Asexually replicating stages of most malaria (Plasmodium spp.) parasite species replicate synchronously within the red blood cells of their vertebrate host. Rhythmicity in this intraerythrocytic developmental cycle (IDC) enables parasites to maximise exploitation of the host and align transmission activities with the time of day that mosquito vectors blood feed. The IDC is also responsible for the major pathologies associated with malaria, and plasticity in the parasites rhythm can confer tolerance to antimalarial drugs. Both the severity of infection (virulence) and synchrony of the IDC vary across species and between genotypes of Plasmodium, yet this variation is poorly understood. Theory predicts that virulence and IDC synchrony are negatively correlated and we tested this hypothesis using two closely related genotypes of the rodent malaria model Plasmodium chabaudi that differ markedly in virulence. We also test the predictions that in response to perturbations to the timing (phase) of the IDC schedule relative to the phase of host rhythms (misalignment), the virulent parasite genotype recovers the correct phase relationship faster, incurs less fitness loss, and so, hosts benefit less from misalignment of the virulent genotype. Our predictions are partially supported; the virulent parasite genotype was less synchronous in some circumstances and recovered faster from misalignment.

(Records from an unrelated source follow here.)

Example strptime_bad_month :
  strptime "2024-13-40"
  = Raise (ValueError "time data '2024-13-40' does not match format '%Y-%m-%d'").
Proof. by vm_compute. Qed.

Example strptime_no_such_day :
  strptime "2023-02-29" = Raise (ValueError "day is out of range for month").
Proof. by vm_compute. Qed.

Example strptime_trailing :
  strptime "2024-06-155" = Raise (ValueError "unconverted data remains: 5").
Proof. by vm_compute. Qed.

(** The digits of [%Y], and the second digit of a day from 10 to 29,
    are matched by [\d], which takes the decimal digits of any script;
    the month's pattern spells its digits out, so they are ASCII. *)
Example strptime_fullwidth_year :
  strptime "２０２４-06-15" = Ok (Build_datetime 2024 6 15).
Proof. by vm_compute. Qed.

Example strptime_fullwidth_day_digit :
  strptime "2024-06-1５" = Ok (Build_datetime 2024 6 15).
Proof. by vm_compute. Qed.

Example strptime_devanagari_year :
  strptime "२०२४-06-15" = Ok (Build_datetime 2024 6 15).
Proof. by vm_compute. Qed.

Example strptime_fullwidth_month : is_ok (strptime "2024-０６-15") = false.
Proof. by vm_compute. Qed.

Example strptime_fullwidth_first_day_digit : is_ok (strptime "2024-06-１5") = false.
Proof. by vm_compute. Qed.

(** [strptime] does not insist on two digits for month and day. *)
Example strptime_short_fields : strptime "2024-6-5" = Ok (Build_datetime 2024 6 5).
Proof. by vm_compute. Qed.

Example tm_yday_june : tm_yday (Build_datetime 2024 6 15) = 167%Z.
Proof. by vm_compute. Qed.

Example tm_yday_last : tm_yday (Build_datetime 2024 12 31) = 366%Z.
Proof. by vm_compute. Qed.

(** The bounds check of the list write is live: index 50 raises, and -1
    writes the last slot. *)
Example setitem_50 :
  Py.list_setitem (replicate 50 0%Z) 50 1%Z
  = Raise (IndexError "list assignment index out of range").
Proof. by vm_compute. Qed.

Example setitem_minus_1 :
  Py.list_setitem [0; 0; 0]%Z (-1) 1%Z = Ok [0; 0; 1]%Z.
Proof. by vm_compute. Qed.

(** Binary64 around the confidence peak: 1.0 at 10.0, below 1.0 at the
    doubles next to 10.0, and the floor 0.7 far away and at NaN. *)
Example confidence_at_10 : Binary64.confidence_heuristic 10 = 1%float.
Proof. by vm_compute. Qed.

Example confidence_next_above_10 :
  PrimFloat.ltb (Binary64.confidence_heuristic 0x1.4000000000001p+3) 1 = true.
Proof. by vm_compute. Qed.

Example confidence_next_below_10 :
  PrimFloat.ltb (Binary64.confidence_heuristic 0x1.3ffffffffffffp+3) 1 = true.
Proof. by vm_compute. Qed.

Example confidence_far : Binary64.confidence_heuristic 30 = 0x1.6666666666666p-1%float.
Proof. by vm_compute. Qed.

Example confidence_nan : Binary64.confidence_heuristic nan = 0x1.6666666666666p-1%float.
Proof. by vm_compute. Qed.

End Checks.

(** ** Built-ins *)

Section Builtins.
Local Open Scope R_scope.

Lemma Rleb_true (a b : R) : Py.Rleb a b = true <-> a <= b.
Proof. unfold Py.Rleb. destruct (Rle_dec a b); split; intros; try done. Qed.

Lemma Rleb_false (a b : R) : Py.Rleb a b = false <-> b < a.
Proof.
  unfold Py.Rleb. destruct (Rle_dec a b); split; intros; try done; lra.
Qed.

Lemma Rltb_true (a b : R) : Py.Rltb a b = true <-> a < b.
Proof. unfold Py.Rltb. destruct (Rlt_dec a b); split; intros; try done. Qed.

(** Python's two-argument [max] is the mathematical maximum. *)
Lemma max_Rmax (a b : R) : Py.max a b = Rmax a b.
Proof.
  unfold Py.max, Py.Rltb, Rmax.
  destruct (Rlt_dec a b), (Rle_dec a b); try reflexivity; lra.
Qed.

Lemma Rabs_le_inv (a b : R) : Rabs a <= b -> - b <= a <= b.
Proof. unfold Rabs. destruct (Rcase_abs a); lra. Qed.

(** [x % y] lies in [[0, y)] for a positive [y]. *)
Lemma mod_range (x y : R) : 0 < y -> 0 <= Py.mod_ x y < y.
Proof.
  intros Hy. unfold Py.mod_.
  destruct (Zfloor_bound (x / y)) as [Hlo Hhi].
  assert (Hx : x = x / y * y) by (field; lra).
  split.
  - apply (Rmult_le_compat_r y) in Hlo; [|lra]. lra.
  - apply (Rmult_lt_compat_r y) in Hhi; [|lra]. lra.
Qed.

Lemma int_nonneg (x : R) : 0 <= x -> Py.int x = Zfloor x.
Proof. intros H. unfold Py.int. by apply Rleb_true in H as ->. Qed.

Lemma Zfloor_range (x : R) (n : Z) :
  0 <= x < IZR n -> (0 <= Zfloor x < n)%Z.
Proof.
  intros [Hlo Hhi]. split.
  - by apply Zfloor_lub.
  - apply lt_IZR. destruct (Zfloor_bound x). lra.
Qed.

End Builtins.

(** ** Binary64 rounding *)

Section Rounding.
Local Open Scope R_scope.

Lemma ln2_pos : 0 < ln 2.
Proof. pose proof ln_lt_2. lra. Qed.

Lemma bpow_pos (e : Z) : 0 < powerRZ 2 e.
Proof. apply powerRZ_lt. lra. Qed.

Lemma bpow_exp (e : Z) : powerRZ 2 e = exp (IZR e * ln 2).
Proof. rewrite powerRZ_Rpower by lra. reflexivity. Qed.

Lemma bpow_le (a b : Z) : (a <= b)%Z -> powerRZ 2 a <= powerRZ 2 b.
Proof.
  intros H. rewrite !bpow_exp.
  destruct (Z.eq_dec a b) as [->|Hne]; [lra|].
  left. apply exp_increasing. apply Rmult_lt_compat_r; [apply ln2_pos|].
  apply IZR_lt. lia.
Qed.

Lemma bpow_add (a b : Z) : powerRZ 2 (a + b) = powerRZ 2 a * powerRZ 2 b.
Proof. apply powerRZ_add. lra. Qed.

Lemma bpow_IZR (e : Z) : (0 <= e)%Z -> powerRZ 2 e = IZR (2 ^ e).
Proof.
  intros He. destruct e as [|p|p]; [done| |lia].
  unfold powerRZ. rewrite pow_IZR. by rewrite positive_nat_Z.
Qed.

(** The binade of [x]. *)
Lemma exponent_bound (x : R) :
  x <> 0 ->
  powerRZ 2 (Py.exponent x) <= Rabs x < powerRZ 2 (Py.exponent x + 1).
Proof.
  intros Hx. assert (Hpos : 0 < Rabs x) by (by apply Rabs_pos_lt).
  unfold Py.exponent. set (l := ln (Rabs x) / ln 2).
  destruct (Zfloor_bound l) as [Hlo Hhi].
  assert (Hl : ln (Rabs x) = l * ln 2).
  { unfold l. field. pose proof ln2_pos. lra. }
  assert (Hr : Rabs x = exp (l * ln 2)) by (by rewrite <- Hl, exp_ln).
  clearbody l. rewrite !bpow_exp, plus_IZR, Hr. pose proof ln2_pos as H2. split.
  - destruct Hlo as [Hlo| ->]; [|lra]. left. apply exp_increasing. nra.
  - apply exp_increasing. nra.
Qed.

While hosts were less anaemic when infected by misaligned parasites, the extent of this benefit did not depend on parasite virulence. Overall, our results suggest that interventions to perturb the alignment between the IDC schedule and host rhythms, and increase synchrony between parasites within each IDC, could alleviate disease symptoms. However, virulent parasites, which are better at withstanding conventional antimalarial treatment, would also be intrinsically better able to tolerate such interventions.